AGB

1. Allgemeines

Auf Grundlage der vorliegenden Allgemeinen Geschäftsbedingungen kommt zwischen Alexa Lea Spinzig und der Klientin ein Vertrag zustande. Die Allgemeinen Geschäftsbedingungen gelten für alle Leistungen, die auf der Webseite https://mamaaufaugenhohe.de/ beworben werden. Abweichende Allgemeine Geschäftsbedingungen der Klientin werden zurückgewiesen.

Die Beratung erfolgt stets nach bestem Wissen und Gewissen. Es handelt sich immer um Denkanstöße und Handlungsvorschläge. Die Verantwortung für das Vorgehen liegt jederzeit und in vollem Umfang bei der Klientin.

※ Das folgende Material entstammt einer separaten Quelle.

(** The attributes of a [UtspLpgConnector] object. *)
Record UtspLpgConnector : Type := mkConnector {
  component_name : string;
  my_simulation_parameters : SimulationParameters;
  utsp_config : UtspConnectorConfig;
  ww_mass_input : ComponentInput;
  ww_temperature_input : ComponentInput;
  number_of_residents : list Q;
  heating_by_residents : list Q;
  electricity_consumption : list Q;
  water_consumption : list Q;
  max_hot_water_demand : Q
}.

(** The field names of the class. *)
Definition WW_MassInput : string := "Warm Water Mass Input".
Definition WW_TemperatureInput : string := "Warm Water Temperature Input".
Definition NumberByResidents : string := "NumberByResidents".
Definition HeatingByResidents : string := "HeatingByResidents".
Definition ElectricityOutput : string := "ElectricityOutput".
Definition WaterConsumption : string := "WaterConsumption".
Definition Electricity_Demand_Forecast_24h : string := "Electricity_Demand_Forecast_24h".

(** The four outputs declared in [__init__]. *)
Definition number_of_residentsC (self : UtspLpgConnector) : OutputKey :=
  (component_name self, NumberByResidents).
Definition heating_by_residentsC (self : UtspLpgConnector) : OutputKey :=
  (component_name self, HeatingByResidents).
Definition electricity_outputC (self : UtspLpgConnector) : OutputKey :=
  (component_name self, ElectricityOutput).
Definition water_consumptionC (self : UtspLpgConnector) : OutputKey :=
  (component_name self, WaterConsumption).

Definition declared_outputs (self : UtspLpgConnector) : list OutputKey :=
  [ number_of_residentsC self; heating_by_residentsC self;
    electricity_outputC self; water_consumptionC self ].

(** Everything the connector does to the world around it. *)
Inductive effect : Type :=
  | SetOutputValue (output : OutputKey) (value : Q)
  | SetEntry (key : string) (entry : list Q)
  | GetCacheFile
  | ReadCsv (path : string)
  | RequestTimeSeries (to_url : string)
  | SaveResultFile (path : string)
  | ToCsv (path : string) (columns : list string) (rows : list (list Q)).

(** File and network access, as opposed to writes to the value store and the
    simulation repository. *)
Definition is_io (e : effect) : bool :=
  match e with
  | SetOutputValue _ _ | SetEntry _ _ => false
  | GetCacheFile | ReadCsv _ | RequestTimeSeries _ | SaveResultFile _ | ToCsv _ _ _ => true
  end.

(** The program state: the connector object, the per-step value store, the
    simulation repository and the effects performed so far. *)
Record State : Type := mkState {
  self : UtspLpgConnector;
  stsv : gmap OutputKey Q;
  simulation_repository : gmap string (list Q);
  trace : list effect
}.

Definition Sim (A : Type) : Type := State → result A * State.

#[export] Instance Sim_ret : MRet Sim := λ A a s, (Ok a, s).
#[export] Instance Sim_bind : MBind Sim := λ A B k m s,
  match m s with
  | (Ok a, s') => k a s'
  | (Raise e, s') => (Raise e, s')
  end.

Definition lift {A} (r : result A) : Sim A := λ s, (r, s).
Definition get_self : Sim UtspLpgConnector := λ s, (Ok (self s), s).
Definition get_stsv : Sim (gmap OutputKey Q) := λ s, (Ok (stsv s), s).
Definition emit (e : effect) : Sim () := λ s,
  (Ok (), mkState (self s) (stsv s) (simulation_repository s) (trace s ++ [e])).

(** Modelled from the spec: [SingleTimeStepValues] ([hisim/component.py]) is
    missing.  "A per-step value store, one slot per declared ComponentOutput,
    keyed by (component name, field name)"; a slot not yet written, and an
    input without a source, read as zero. *)
Definition get_input_value (values : gmap OutputKey Q) (input : ComponentInput) : Q :=
  match source_output input with
  | Some key => default 0%Q (values !! key)
  | None => 0%Q
  end.

(** Modelled from the spec: [SingleTimeStepValues] is missing.  The slot of
    [output] takes [value]. *)
Definition set_output_value (output : OutputKey) (value : Q) : Sim () := λ s,
  (Ok (), mkState (self s) (<[output := value]> (stsv s)) (simulation_repository s)
            (trace s ++ [SetOutputValue output value])).

(** Modelled from the spec: the simulation repository ([hisim/sim_repository.py])
    is missing.  [set_entry(key, entry)] stores [entry] under [key]. *)
Definition set_entry (key : string) (entry : list Q) : Sim () := λ s,
  (Ok (), mkState (self s) (stsv s) (<[key := entry]> (simulation_repository s))
            (trace s ++ [SetEntry key entry])).

(** *** The warm-water block of [i_simulate] (lines 159-227) *)

(** The "first iteration" constants. *)
Definition warm_up_temperature : Q := 809 # 20.   (* 40.45 *)
Definition warm_up_mass : Q := 93 # 10.           (* 9.3 *)

Definition specific_heat : Q := 4180 / 3600.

Der Ort der Durchführung wird bei Terminvereinbarung festgelegt. In der Regel ist dies die online.


2. Persönliche Daten

Im Rahmen der Vorbereitung, Durchführung und Dokumentation der Beratung,  sowie zu Verwaltungszwecken werden persönliche Daten der Klientin und des Kindes erhoben und gespeichert. Die Daten werden ohne gesondertes Einverständnis nicht an Dritte weitergegeben.


3. Buchung und Stornierung

Terminvereinbarungen per Telefon, E-Mail, Kontaktformular, WhatsApp sind verbindlich. Mit der Vereinbarung eines Termins akzeptiert die Klientin die vorliegenden Allgemeinen Geschäftsbedingungen.

Wird der Termin nicht mindestens 24h vorher abgesagt, werden die Kosten der geplanten Leistung voll in Rechnung gestellt.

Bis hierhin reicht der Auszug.